Me causa espanto esta impuesta semántica abortista. Este
lavado de mentalidad es una señal evidente de que el mal se
nos ha metido en los huesos y no hay moral que nos quite el
frío.
Sobre el humano cielo, el hombre no puede fallar y seguir en
el caos. El intento de humanización no puede ni debe tampoco
abortar. Hay que levantarse, tomar aliento, abordar como
preámbulo, vivir y dejar vivir. Imposible callar ante el
drama abortista que nos ofrecen como saeta de esperanza.

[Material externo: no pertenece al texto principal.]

Lemma add_spec now msg s r s' :
  set_ok s -> add config now msg s = Done r s' ->
  set_ok s' /\
  (r = 0 /\ ~ stale (messages_of s (m_topic msg) (m_partition msg)) msg /\
   only_there s s' (m_topic msg) (m_partition msg) (messages_of s (m_topic msg) (m_partition msg) ++ [msg]) \/
   r = -1 /\ stale (messages_of s (m_topic msg) (m_partition msg)) msg /\
   only_there s s' (m_topic msg) (m_partition msg) (messages_of s (m_topic msg) (m_partition msg))).
Proof.
  intros Hok. unfold add. set (timestamp := milliseconds _). rewrite part_default.
  set (pset := match part_of s (m_topic msg) (m_partition msg) with Some p => p | None => _ end).
  set (size := match part_of s (m_topic msg) (m_partition msg) with Some _ => 0 | None => _ end).
  fold (is_late msg (pt_records pset)).
  assert (messages_of s (m_topic msg) (m_partition msg) = pt_messages pset) as Em.
  { unfold messages_of, pset. by destruct (part_of _ _ _). }
  assert (old pt_buffer_bytes (part_of s (m_topic msg) (m_partition msg)) = pt_buffer_bytes pset) as Eb.
  { unfold pset. by destruct (part_of _ _ _). }
  assert (old part_count (part_of s (m_topic msg) (m_partition msg)) = part_count pset) as Ec.
  { unfold pset. by destruct (part_of _ _ _). }
  assert (is_late msg (pt_records pset) = true <-> stale (pt_messages pset) msg) as Hlate.
  { unfold pset. destruct (part_of s (m_topic msg) (m_partition msg)) as [p|] eqn:Ep.
    - by eapply is_late_stale, set_part.
    - cbn. rewrite first_not_late. by split; [|intros (_ & _ & ? & ? & _)]. }
  destruct (is_late msg (pt_records pset)) eqn:El.
  - intros [= <- <-].
    assert (stored s (mkProduceSet (<[m_topic msg := map_assign (m_partition msg) pset (default [] (st_messages s !! m_topic msg))]> (st_messages s))
      (st_producer_id s) (st_producer_epoch s) (st_buffer_bytes s) (st_buffer_count s)) (m_topic msg) (m_partition msg) pset) as Hst by done.
    split.
    + eapply stored_ok; [done..| | |]; [|cbn [st_buffer_bytes st_buffer_count]; lia..].
      unfold pset in El |- *. clear pset Hst Em Eb Ec Hlate.
      destruct (part_of s (m_topic msg) (m_partition msg)) as [p|] eqn:Ep; [by apply (set_part s)|].
      cbn [pt_records] in El. by rewrite first_not_late in El.
    + right. split; [done|]. rewrite Em. split; [by apply Hlate|]. by eapply stored_messages.
  - destruct (append_message config msg timestamp size (pt_records pset)) as [r' size'] eqn:Ea.
    unfold bind, i32_arith, ret, fail.
    do 3 (case_bool_decide; [|done]). intros [= <- <-].
    set (p' := mkPartitionSet (pt_messages pset ++ [msg]) r' (pt_buffer_bytes pset + size')).
    assert (forall b c, stored s (mkProduceSet (<[m_topic msg := map_assign (m_partition msg) p' (default [] (st_messages s !! m_topic msg))]> (st_messages s))
      (st_producer_id s) (st_producer_epoch s) b c) (m_topic msg) (m_partition msg) p') as Hst by done.
    split.
    + eapply stored_ok; [done|apply Hst| | |].
      * unfold p', pset, size in *. clear Hlate. destruct (part_of s (m_topic msg) (m_partition msg)) as [p|] eqn:Ep.
        -- eapply appended; [by apply (set_part s)|done|exact Ea].
        -- eapply appended_first. exact Ea.
      * cbn [st_buffer_bytes p' pt_buffer_bytes]. lia.
      * cbn [st_buffer_count]. rewrite Ec. unfold part_count, p'. cbn [pt_messages]. rewrite Zlen_app. change (Zlen [msg]) with 1. lia.
    + left. split; [done|]. rewrite Em. split; [by rewrite <- Hlate|]. by eapply (stored_messages _ _ _ _ p').
Qed.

Mientras se hacen declaraciones cada vez más alarmantes
sobre el estado del medio ambiente, uno de los efectos
colaterales es el resurgimiento de las presiones para
controlar la población a cualquier precio, incluso con los
extendidos disloques, munición en ristre, de
esterilizaciones forzadas y abortos. Cuando la locura humana
entra en la vida abortista, lo primero que hace es cepillar
la posible existencia. No hay corazón que valga. La sociedad
pierde un ser humano por no abrirle sus brazos y, con ello,
la humanidad también queda viciada. Y nos quedamos tan
panchos.
La operación aborto nos vuelve a las cavernas, a las
covachas frustrantes donde se devora el respeto con la
sinrazón de los monstruos. A todo ser humano, para empezar,
hay que dejarle reflexionar por sí mismo, decidir acerca de
sus actos y jamás abortarle la libertad. Está demostrado
científicamente que el vínculo madre-feto comienza
inmediatamente después de la concepción y que un porcentaje
considerable de mujeres que han abortado viven recuerdos
desagradables de por vida. Los caprichos pueden ser
perdonados, pero es un crimen contra la propia civilización
avivar la cultura abortista.
A mi juicio, que la cultura abortista tome posiciones
privilegiadas, atosigue e intoxique con la guinda de que
abortar es la solución a un problema, va más allá de la
responsabilidad de las personas que lo han llevado a
término, es un enigma social al que hay que darle una salida
también social. Todo lo que fluye es tristeza cuando se
siega una vida que ya es vida, en vez de una espera sosegada
con esperanza de cigüeña, abriéndose además la puerta a la
eliminación de toda vida indefensa: embrión, discapacitado,
anciano… Todo es posible en un mundo de caínes. Cuando
debiera ser todo lo contrario, puesto que –como dicho
Nietzsche-, aquel que tiene un porqué para vivir se puede
enfrentar a todos los “cómos”. Dicho lo anterior, cabría
preguntarse: ¿Habrá mayor motivo de lucha que esperar una
vida?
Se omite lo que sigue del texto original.